Trochidrobia inflata
- Conservation status: Endangered (IUCN 2.3)

Scientific classification
- Kingdom: Animalia
- Phylum: Mollusca
- Class: Gastropoda
- Subclass: Caenogastropoda
- Order: Littorinimorpha
- Family: Tateidae
- Genus: Trochidrobia
- Species: T. inflata
- Binomial name: Trochidrobia inflata Ponder, Hershler & Jenkins, 1989

= Trochidrobia inflata =

- Authority: Ponder, Hershler & Jenkins, 1989
- Conservation status: EN

Species of gastropod

Trochidrobia inflata is a species of very small freshwater snail, an aquatic gastropod mollusk in the family Tateidae. This species is endemic to Australia. Trochidrobia inflata derives the name inflata from the inflated shell of this species.

==Anatomy and physiology==
Trochidrobia inflata has a small umbilicus and a relatively high spire. This distinction is what distinguishes this species from other species of Trochidrobia genus. In addition, between Trochidrobia inflata and Trochidrobia minuta, which it shares the habitat with, T. inflata species has a larger size (up to 1.7 mm in maximum diameter), a wider umbilicus, and a taller spire.
Trochidrobia inflata has a body volume of 0.00552 cm3 and a wet body mass of 0.00965 gram. This species moves similarly to other snails and slugs, by mucus mediated gliding. It has been found by Hershler and Jenkins (1989) that the mineralized skeleton of Trochidrobia inflata contains calcium carbonate, the same chemical compound that made up the shells in shellfishes. Trochidrobia inflata reproduces sexually.

==Ecology==
Similar to other Trochidrobia species, T. inflata feeds on periphytic and epiphytic algae. Trochidrobia inflata species is also a part of essential dietary requirements for a number of animals; for instance cray fish, turtles, ducks, raccoons, muskrats, geese, otters, and fish.
Trochidrobia inflata protects themselves by retracting into their shells through the opening of the shell called the operculum, similar to the defence mechanism of common molluscs such as snails.

==Life Cycle==
Trochidrobia inflata has the same life cycle as common freshwater gastropods. As most freshwater gastropods, this species lays eggs which after approximately one week after the eggs are laid will hatch to become babies. The babies have perfectly formed biological and physiological functions, similar to adults. Then T. inflata will mature in four to seven weeks to become adults. Freshwater gastropods have a quite short life span, commonly in one year approximate. T. inflata species reproduces sexually, so the male species will mate with the female species.

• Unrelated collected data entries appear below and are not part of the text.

(** * delayed_clear: a usage counter and a lazily set, clearable slot

    Shallow embedding of [src/delayed_clear/__init__.py].

    - Python objects are records, and every method is a function from the
      object before the call to the object after it.
    - An [asyncio.Event] is the boolean it holds ([set()] makes it [true],
      [clear()] makes it [false]); the coroutines that only wait on an event
      ([until_zero], [until_set], [until_unused]) change no state and are
      left out.
    - A block of Python code either returns or raises: [outcome].
    - A generator written under [@contextmanager] is split at its [yield]:
      the part run by [__enter__] and the part run by [__exit__], which
      resumes the generator normally when the [with] body returned and throws
      the body's exception into it at the [yield] when the body raised.
    - [datetime.now()] is the reading [now] handed to the call that makes it.
    - A [StopIteration] raised inside a generator does not leave its frame:
      Python replaces it by a [RuntimeError] (PEP 479).  The code of [get]
      before its [yield] runs in such a frame.  On the way out of a [with]
      block [contextlib] tells that replacement from a failure of the
      generator and lets the body's own exception go on, so the exit halves
      hand back the exception they were given. *)

From Stdlib Require Import ZArith List Bool String Lia.
Import ListNotations.
Open Scope Z_scope.

(** ** Outcomes of a block of code *)

Inductive outcome (E A : Type) : Type :=
| Return (a : A)
| Raise (e : E).

Arguments Return {E A} a.
Arguments Raise {E A} e.

(** ** Exceptions *)

(** What the code's behaviour depends on in Python's exceptions: which of
    them are [StopIteration] (the class or a subclass), and the
    [RuntimeError("generator raised StopIteration")], with the original as
    its cause, that Python raises in place of a [StopIteration] about to
    leave a generator's frame.  A [RuntimeError] is not a [StopIteration]. *)
Class Exceptions (Exn : Type) : Type := {
  is_StopIteration : Exn -> bool;
  generator_raised : Exn -> Exn;
  generator_raised_not_stop :
    forall e, is_StopIteration (generator_raised e) = false
}.

(** The exception that comes out of [next(gen)] when [e] is raised in the
    generator's frame and nothing there catches it (PEP 479). *)
Definition leaves_generator {Exn : Type} `{Exceptions Exn} (e : Exn) : Exn :=
  if is_StopIteration e then generator_raised e else e.

(** ** Awaiting an event *)

(** What [await event.wait()] does with the coroutine that runs it:
    [asyncio.Event.wait] returns at once when the event is set, and
    otherwise suspends the caller until some later [set()]. *)
Inductive awaited : Type := Ready | Suspended.

Definition wait (event : bool) : awaited :=
  if event then Ready else Suspended.

(** ** class Counter *)

Module Counter.

Record t : Type := mk { _counter : Z; _zero : bool }.

(** [__init__]: the counter is 0 and the [_zero] event is set. *)
Definition __init__ : t := mk 0 true.

(** [increment]: [self._zero.clear(); self._counter += 1]. *)
Definition increment (self : t) : t :=
  let self := mk (_counter self) false in
  mk (_counter self + 1) (_zero self).

(** [decrement]: two [if]s in sequence, the second reading the counter the
    first may have changed. *)
Definition decrement (self : t) : t :=
  let self :=
    if 0 <? _counter self then mk (_counter self - 1) (_zero self) else self in
  if _counter self =? 0 then mk (_counter self) true else self.

(** [clear]: [self._counter = 0; self._zero.set()]. *)
Definition clear (self : t) : t :=
  let self := mk 0 (_zero self) in
  mk (_counter self) true.

(** [is_zero]: [self._counter == 0]. *)
Definition is_zero (self : t) : bool := _counter self =? 0.

(** [bump], up to its [yield]: what [__enter__] runs. *)
Definition bump_enter (self : t) : t := increment self.

(** [bump], from its [yield] on: what [__exit__] runs.  The generator has
    no [try] around the [yield], so an exception thrown in at the [yield]
    leaves the generator at once and [self.decrement()] is not reached. *)
Definition bump_exit {E A} (self : t) (o : outcome E A) : outcome E A * t :=
  match o with
  | Return a => (Return a, decrement self)
  | Raise e => (Raise e, self)
  end.

(** [with self.bump(): body].  The body runs on the counter as [__enter__]
    left it and may itself use the counter. *)
Definition bump {E A} (self : t) (body : t -> outcome E A * t)
  : outcome E A * t :=
  let '(o, self) := body (bump_enter self) in
  bump_exit self o.

(** Calls a client can make on a counter, one after the other. *)
Inductive op : Type := Increment | Decrement | Clear.

Definition step (self : t) (o : op) : t :=
  match o with
  | Increment => increment self
  | Decrement => decrement self
  | Clear => clear self
  end.

Definition run (ops : list op) (self : t) : t := fold_left step ops self.

(** The counter as it is before the first call and after each call. *)
Fixpoint trace (ops : list op) (self : t) : list t :=
  match ops with
  | [] => [self]
  | o :: ops => self :: trace ops (step self o)
  end.

(** What holds of a counter between calls. *)
Definition Inv (self : t) : Prop :=
  0 <= _counter self /\ (_zero self = true <-> _counter self = 0).

(** [until_zero]: [await self._zero.wait()]. *)
Definition until_zero (self : t) : awaited := wait (_zero self).

(** How many [increment] and how many [decrement] calls a sequence makes. *)
Definition is_increment (o : op) : bool :=
  match o with Increment => true | _ => false end.

Definition is_decrement (o : op) : bool :=
  match o with Decrement => true | _ => false end.

Definition increments (ops : list op) : Z :=
  Z.of_nat (List.length (filter is_increment ops)).

Definition decrements (ops : list op) : Z :=
  Z.of_nat (List.length (filter is_decrement ops)).

(** A sequence of [increment] and [decrement] calls that never releases
    more than is held: started with [held] holders, every [decrement] finds
    a holder left. *)
Fixpoint matched (held : Z) (ops : list op) : bool :=
  match ops with
  | [] => true
  | Increment :: ops => matched (held + 1) ops
  | Decrement :: ops => (0 <? held) && matched (held - 1) ops
  | Clear :: _ => false
  end.

(** [n] blocks [with self.bump():] one inside the other, the innermost
    body being [pass]. *)
Fixpoint nested_bump {E : Type} (n : nat) (self : t) : outcome E unit * t :=
  match n with
  | O => (Return tt, self)
  | S n => bump self (nested_bump n)
  end.

End Counter.

(** ** class DelayedClear *)

(** A Python object handed to the slot: [None] or a value of the wrapped
    type. *)
Inductive py (T : Type) : Type :=
| PyNone
| Py (x : T).

Arguments PyNone {T}.
Arguments Py {T} x.

Module DelayedClear.

Section Slot.

(** [T]: the wrapped type; [Exn]: exceptions; [World]: whatever the
    factory reads and writes outside the slot. *)
Context {T Exn World : Type}.
Context `{PyExn : Exceptions Exn}.

(** [_value] is an attribute that exists only while a value is stored
    ([hasattr(self, "_value")]): [None] here is the missing attribute,
    [Some PyNone] the attribute holding Python's [None]. *)
Record t : Type := mk {
  _value_set : bool;
  _value : option (py T);
  _use_counter : Counter.t;
  _last_release : Z
}.

(** The factory [or_set]: a callable of no argument that returns a value
    or raises, acting on the world outside the slot. *)
Definition factory : Type := World -> outcome Exn (py T) * World.

(** [set]: [self._value = value; self._value_set.set()]. *)
Definition set (self : t) (value : py T) : t :=
  let self :=
    mk (_value_set self) (Some value) (_use_counter self) (_last_release self) in
  mk true (_value self) (_use_counter self) (_last_release self).

(** [__init__(value=None)] at clock reading [now]; an argument left out
    ([None] here) takes the default, Python's [None].  The source calls
    [self.set(value)] before it creates the counter and the timestamp;
    [set] touches neither. *)
Definition __init__ (value : option (py T)) (now : Z) : t :=
  let value := match value with Some v => v | None => PyNone end in
  let self := mk false None Counter.__init__ now in
  match value with
  | PyNone => self
  | Py _ => set self value
  end.

(** [unused]: [self._use_counter.is_zero()]. *)
Definition unused (self : t) : bool := Counter.is_zero (_use_counter self).

(** [since_release] at clock reading [now], in the clock's unit. *)
Definition since_release (self : t) (now : Z) : Z := now - _last_release self.

Definition with_use_counter (self : t) (c : Counter.t) : t :=
  mk (_value_set self) (_value self) c (_last_release self).

Definition with_last_release (self : t) (now : Z) : t :=
  mk (_value_set self) (_value self) (_use_counter self) now.

(** [get], up to its [yield]: what [__enter__] runs.  The result is the
    value yielded to the [with] body ([self._value], which on the second
    path is the value [set] has just stored), or the exception that left
    the generator before it yielded: [or_set()] is called in the
    generator's frame, so what it raises reaches the caller of [__enter__]
    as [leaves_generator] gives it. *)
Definition get_enter (self : t) (or_set : factory) (w : World)
  : outcome Exn (py T) * t * World :=
  match _value self with
  | Some v =>
      let self := with_use_counter self (Counter.bump_enter (_use_counter self)) in
      (Return v, self, w)
  | None =>
      match or_set w with
      | (Raise e, w) => (Raise (leaves_generator e), self, w)
      | (Return v, w) =>
          let self := set self v in
          let self := with_use_counter self (Counter.bump_enter (_use_counter self)) in
          (Return v, self, w)
      end
  end.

==Distribution and habitat==
Trochidrobia inflata main habitat is freshwater. T. inflata can be found in the shallow water in the lower parts of the artesian spring outflow. This species occurs in the same geographical area with T. minuta and species of Fonscochlea. The primary distribution of this species is the Freeling Springs complex, the Northern part of Lake Eyre supergroup in Northern South Australia (Hershler and Jenkins, 1989). Unlike other species of Trochidrobia genus or Fonscochlea genus, T. inflata can not be found in other spring water. This species exclusively populates the Freeling Springs complex, the Northern part of Lake Eyre supergroup in Northern South Australia, as found by Morton, Doherty & Barker in 1995.